In vista della imminente stagione estiva cosa si può fare? Cominciare da subito col ripristino delle aree ove è possibile?
“Bisogna attendere la primavera, perché il mare una parte della sabbia la riporterà a riva. La sabbia non è scomparsa, tornerà naturalmente sopra.. Ora come ora non ha senso fare nulla. Serve soltanto pianificare dal punto di vista urbanistico come modificare i lungomare… Purtroppo devo dire che sulla fascia ionica i sedimenti idonei per eventuali allungamenti e ripascimenti non ce ne sono. C’è chi dice che i sedimenti potrebbero essere presi nei fiumi. Ma nel momento in cui si dovesse decidere di scavare nei fiumi si deve sapere che si creerebbe un dissesto sui fiumi…Il problema è che le coste più a rischio sono quelle ioniche e le tirreniche. Invece nelle aree a sud, Agrigentino, Ragusano basterebbe soltanto un po’ di buon senso per sistemarle e mantenerle…”.

La tutela delle spiagge dalla erosione naturale potrebbe essere una soluzione?
“Chiariamo in primis un concetto: l’erosione naturale non esiste. Quello che vediamo sulle coste e chiamiamo col termine erosione non è altro che una reazione di causa ed effetto legata ad interventi umani. Alcuni sono dei danni collaterali…non possiamo dire che non facciamo porti…ma è assurdo se si realizzano quattro porti nel giro di 50 km…”.

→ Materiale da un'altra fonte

(* ===== verification/Sysex.v ===== *)
(** * sysex.c: reassembly and dispatch of incoming SysEx messages

    USB-MIDI splits a SysEx message into packets of up to three bytes; sysex.c
    collects the bytes in [sysex_buffer] and calls the handler of the command.
    Function pointers are values of a type [SysExFn]; [call] runs one on the
    rest [W] of the device, which may also send messages. *)

From S2P Require Import Prelude.
From S2P Require Import Midi.

Module Sysex.
Import Midi.

Inductive state := State_Begin | State_CheckMID | State_Invalid | State_NonRealtime | State_DJTT.

#[export] Instance state_eq_dec : EqDecision state.
Proof. solve_decision. Defined.

Definition MAX_COMMAND : Z := 8.

Section sysex.
Context {SysExFn W : Type} `{MidiOut W}.
Variable call : SysExFn -> Z -> list Z -> W -> res W.
Variable g_midi_sysex_channel : Z.

(** [sysex_ptr] is an offset into [sysex_buffer], [None] while it is [NULL]. *)
Record sysex_globals := mk_sysex {
  sysex_buffer : list Z;
  sysex_state : state;
  sysExCommandMap : list (option SysExFn);
  sysex_is_reading : bool;
  sysex_ptr : option Z
}.

Definition set_sysex_buffer (v : list Z) (s : sysex_globals) : sysex_globals :=
  mk_sysex v s.(sysex_state) s.(sysExCommandMap) s.(sysex_is_reading) s.(sysex_ptr).
Definition set_sysex_state (v : state) (s : sysex_globals) : sysex_globals :=
  mk_sysex s.(sysex_buffer) v s.(sysExCommandMap) s.(sysex_is_reading) s.(sysex_ptr).
Definition set_sysExCommandMap (v : list (option SysExFn)) (s : sysex_globals) : sysex_globals :=
  mk_sysex s.(sysex_buffer) s.(sysex_state) v s.(sysex_is_reading) s.(sysex_ptr).
Definition set_sysex_is_reading (v : bool) (s : sysex_globals) : sysex_globals :=
  mk_sysex s.(sysex_buffer) s.(sysex_state) s.(sysExCommandMap) v s.(sysex_ptr).
Definition set_sysex_ptr (v : option Z) (s : sysex_globals) : sysex_globals :=
  mk_sysex s.(sysex_buffer) s.(sysex_state) s.(sysExCommandMap) s.(sysex_is_reading) v.

Definition initial_sysex : sysex_globals :=
  mk_sysex (replicate 64 0) State_Begin (replicate 8 None) false None.

(** ** Dispatch *)

Definition identity_reply : list Z :=
  [240; 126; 127; 6; 2;
   0; Z.shiftr MANUFACTURER_ID 8; Z.land MANUFACTURER_ID 127;
   DEVICE_FAMILY_LSB; DEVICE_FAMILY_MSB;
   DEVICE_MODEL_LSB; DEVICE_MODEL_MSB;
   u8 (Z.shiftr DEVICE_VERSION_YEAR 8);
   Z.land DEVICE_VERSION_YEAR 127;
   DEVICE_VERSION_MONTH;
   DEVICE_VERSION_DAY;
   247].

Definition state_eqb (a b : state) : bool := bool_decide (a = b).

(** [sysExCommandMap\[command - 1\]], [None] for a null pointer. *)
Definition command_handler (s : sysex_globals) (command : Z) : option SysExFn :=
  if (0 <? command) && (command <=? MAX_COMMAND)
  then s.(sysExCommandMap) !! Z.to_nat (command - 1) ≫= id
  else None.

Definition sysex_handle (length : Z) (s : sysex_globals) (w : W) : res W :=
  if state_eqb s.(sysex_state) State_DJTT && (0 <? length) then
    command ← rd s.(sysex_buffer) 0;
    match command_handler s command with
    | Some fn => call fn (u8 (length - 1)) (drop 1 s.(sysex_buffer)) w
    | None => Ok w
    end
  else if state_eqb s.(sysex_state) State_NonRealtime then
    if 2 <=? length then
      b0 ← rd s.(sysex_buffer) 0;
      b1 ← rd s.(sysex_buffer) 1;
      if (b0 =? 6) && (b1 =? 1) then midi_stream_sysex 17 identity_reply w else Ok w
    else Ok w
  else Ok w.

Definition sysex_install_ (cmd : Z) (fn : SysExFn) (s : sysex_globals) : sysex_globals :=
  if (0 <? cmd) && (cmd <=? MAX_COMMAND)
  then set_sysExCommandMap (<[Z.to_nat (cmd - 1) := Some fn]> s.(sysExCommandMap)) s
  else s.

(** ** Reassembly *)

(** [sysex_ptr + n < buffer_end]; a null pointer compares below the buffer. *)
Definition room (n : Z) (s : sysex_globals) : bool :=
  match s.(sysex_ptr) with
  | Some p => p + n <? MIDI_MAX_SYSEX
  | None => true
  end.

(** [*sysex_ptr++ = b]. *)
Definition put_byte (b : Z) (s : sysex_globals) : res sysex_globals :=
  match s.(sysex_ptr) with
  | None => Fault NullPointer
  | Some p =>
      l ← wr s.(sysex_buffer) p b;
      Ok (set_sysex_ptr (Some (p + 1)) (set_sysex_buffer l s))
  end.

Fixpoint put_bytes (bs : list Z) (s : sysex_globals) : res sysex_globals :=
  match bs with
  | [] => Ok s
  | b :: bs => s ← put_byte b s; put_bytes bs s
  end.

(** [sysex_handle((uint8_t)(sysex_ptr - sysex_buffer))]. *)
Definition handle_received (s : sysex_globals) (w : W) : res W :=
  match s.(sysex_ptr) with
  | Some p => sysex_handle (u8 p) s w
  | None => Fault NullPointer
  end.

Definition sysex_handle_3sc (packet : packet) (s : sysex_globals) : res sysex_globals :=
  if negb s.(sysex_is_reading) then
    let s := set_sysex_is_reading true s in
    let s := set_sysex_ptr (Some 0) s in
    if (packet.(Data1) =? 240) && (packet.(Data2) =? 126) &&
       ((packet.(Data3) =? g_midi_sysex_channel) || (packet.(Data3) =? 127))
    then Ok (set_sysex_state State_NonRealtime s)
    else if (packet.(Data1) =? 240) && (packet.(Data2) =? MIDI_MFR_ID_0) &&
            (packet.(Data3) =? MIDI_MFR_ID_1)
    then Ok (set_sysex_state State_CheckMID s)
    else Ok (set_sysex_state State_Invalid s)
  else if state_eqb s.(sysex_state) State_CheckMID then
    if (packet.(Data1) =? MIDI_MFR_ID_2) && room 2 s
    then put_bytes [packet.(Data2); packet.(Data3)] (set_sysex_state State_DJTT s)
    else Ok (set_sysex_state State_Invalid s)
  else if state_eqb s.(sysex_state) State_Invalid then Ok s
  else if room 3 s then put_bytes [packet.(Data1); packet.(Data2); packet.(Data3)] s
  else Ok (set_sysex_state State_Invalid s).

Definition sysex_handle_3e (packet : packet) (s : sysex_globals) (w : W)
    : res (sysex_globals * W) :=
  let s := set_sysex_is_reading false s in
  '(s, w) ←
    (if state_eqb s.(sysex_state) State_CheckMID then
       if (packet.(Data1) =? MIDI_MFR_ID_2) && room 2 s then
         s ← put_bytes [packet.(Data2); packet.(Data3)] (set_sysex_state State_DJTT s);
         w ← handle_received s w;
         Ok (s, w)
       else Ok (s, w)
     else if negb (state_eqb s.(sysex_state) State_Invalid) then
       if room 3 s then
         s ← put_bytes [packet.(Data1); packet.(Data2); packet.(Data3)] s;
         w ← handle_received s w;
         Ok (s, w)
       else Ok (s, w)
     else Ok (s, w));
  Ok (set_sysex_state State_Begin s, w).

(** The common body of [sysex_handle_2e] and [sysex_handle_1e]. *)
Definition end_short (bytes : list Z) (s : sysex_globals) (w : W) : res (sysex_globals * W) :=
  if s.(sysex_is_reading) then
    let s := set_sysex_is_reading false s in
    '(s, w) ←
      (if negb (state_eqb s.(sysex_state) State_Invalid) then
         if room (Z.of_nat (length bytes)) s then
           s ← put_bytes bytes s;
           w ← handle_received s w;
           Ok (s, w)
         else Ok (s, w)
       else Ok (s, w));
    Ok (set_sysex_state State_Begin s, w)
  else Ok (s, w).

Definition sysex_handle_2e (packet : packet) (s : sysex_globals) (w : W)
    : res (sysex_globals * W) :=
  end_short [packet.(Data1); packet.(Data2)] s w.

Definition sysex_handle_1e (packet : packet) (s : sysex_globals) (w : W)
    : res (sysex_globals * W) :=
  end_short [packet.(Data1)] s w.

(** The SysEx cases of the packet switch in midifighter64.c. *)
Definition sysex_event (p : packet) (s : sysex_globals) (w : W) : res (sysex_globals * W) :=
  let command := Z.land p.(Event) 15 in
  if command =? 4 then s ← sysex_handle_3sc p s; Ok (s, w)
  else if command =? 5 then sysex_handle_1e p s w
  else if command =? 6 then sysex_handle_2e p s w
  else if command =? 7 then sysex_handle_3e p s w
  else Ok (s, w).

Fixpoint sysex_events (ps : list packet) (s : sysex_globals) (w : W) : res (sysex_globals * W) :=
  match ps with
  | [] => Ok (s, w)
  | p :: ps => '(s, w) ← sysex_event p s w; sysex_events ps s w
  end.

(** ** Specifications *)

(** Between two messages. *)
Definition idle (s : sysex_globals) : Prop :=
  s.(sysex_state) = State_Begin /\ s.(sysex_is_reading) = false.

(** What the firmware keeps true of the SysEx globals: the pointer stays inside
    the buffer, and it is null only before the first message. *)
Record sysex_wf (s : sysex_globals) : Prop := {
  wf_buffer : length s.(sysex_buffer) = 64%nat;
  wf_ptr : match s.(sysex_ptr) with
           | Some p => 0 <= p < 64
           | None => s.(sysex_is_reading) = false
           end
}.

(** The messages the device ignores: not a universal non-realtime message for
    its channel and not from its manufacturer, or longer than the buffer. *)
Definition ignored (data : list Z) : bool :=
  match data with
  | a :: b :: c :: d :: l =>
      let universal := (a =? 240) && (b =? 126) && ((c =? g_midi_sysex_channel) || (c =? 127)) in
      let djtt := (a =? 240) && (b =? MIDI_MFR_ID_0) && (c =? MIDI_MFR_ID_1) in
      if universal then 63 <? Z.of_nat (length (d :: l))
      else if djtt then negb (d =? MIDI_MFR_ID_2) || (63 <? Z.of_nat (length l))
      else true
  | _ => false
  end.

Lei è stato per caso contattato dalle autorità per partecipare a un ampio dibattito sul ciclone e sulle azioni da porre in essere?
“Per le coste assolutamente no. Insieme a un collega un anno fa abbiamo presentato alla Regione un Piano coste con tutte le azioni a tutela che sarebbero utili, ma forse il documento è rimasto chiuso in un cassetto…”.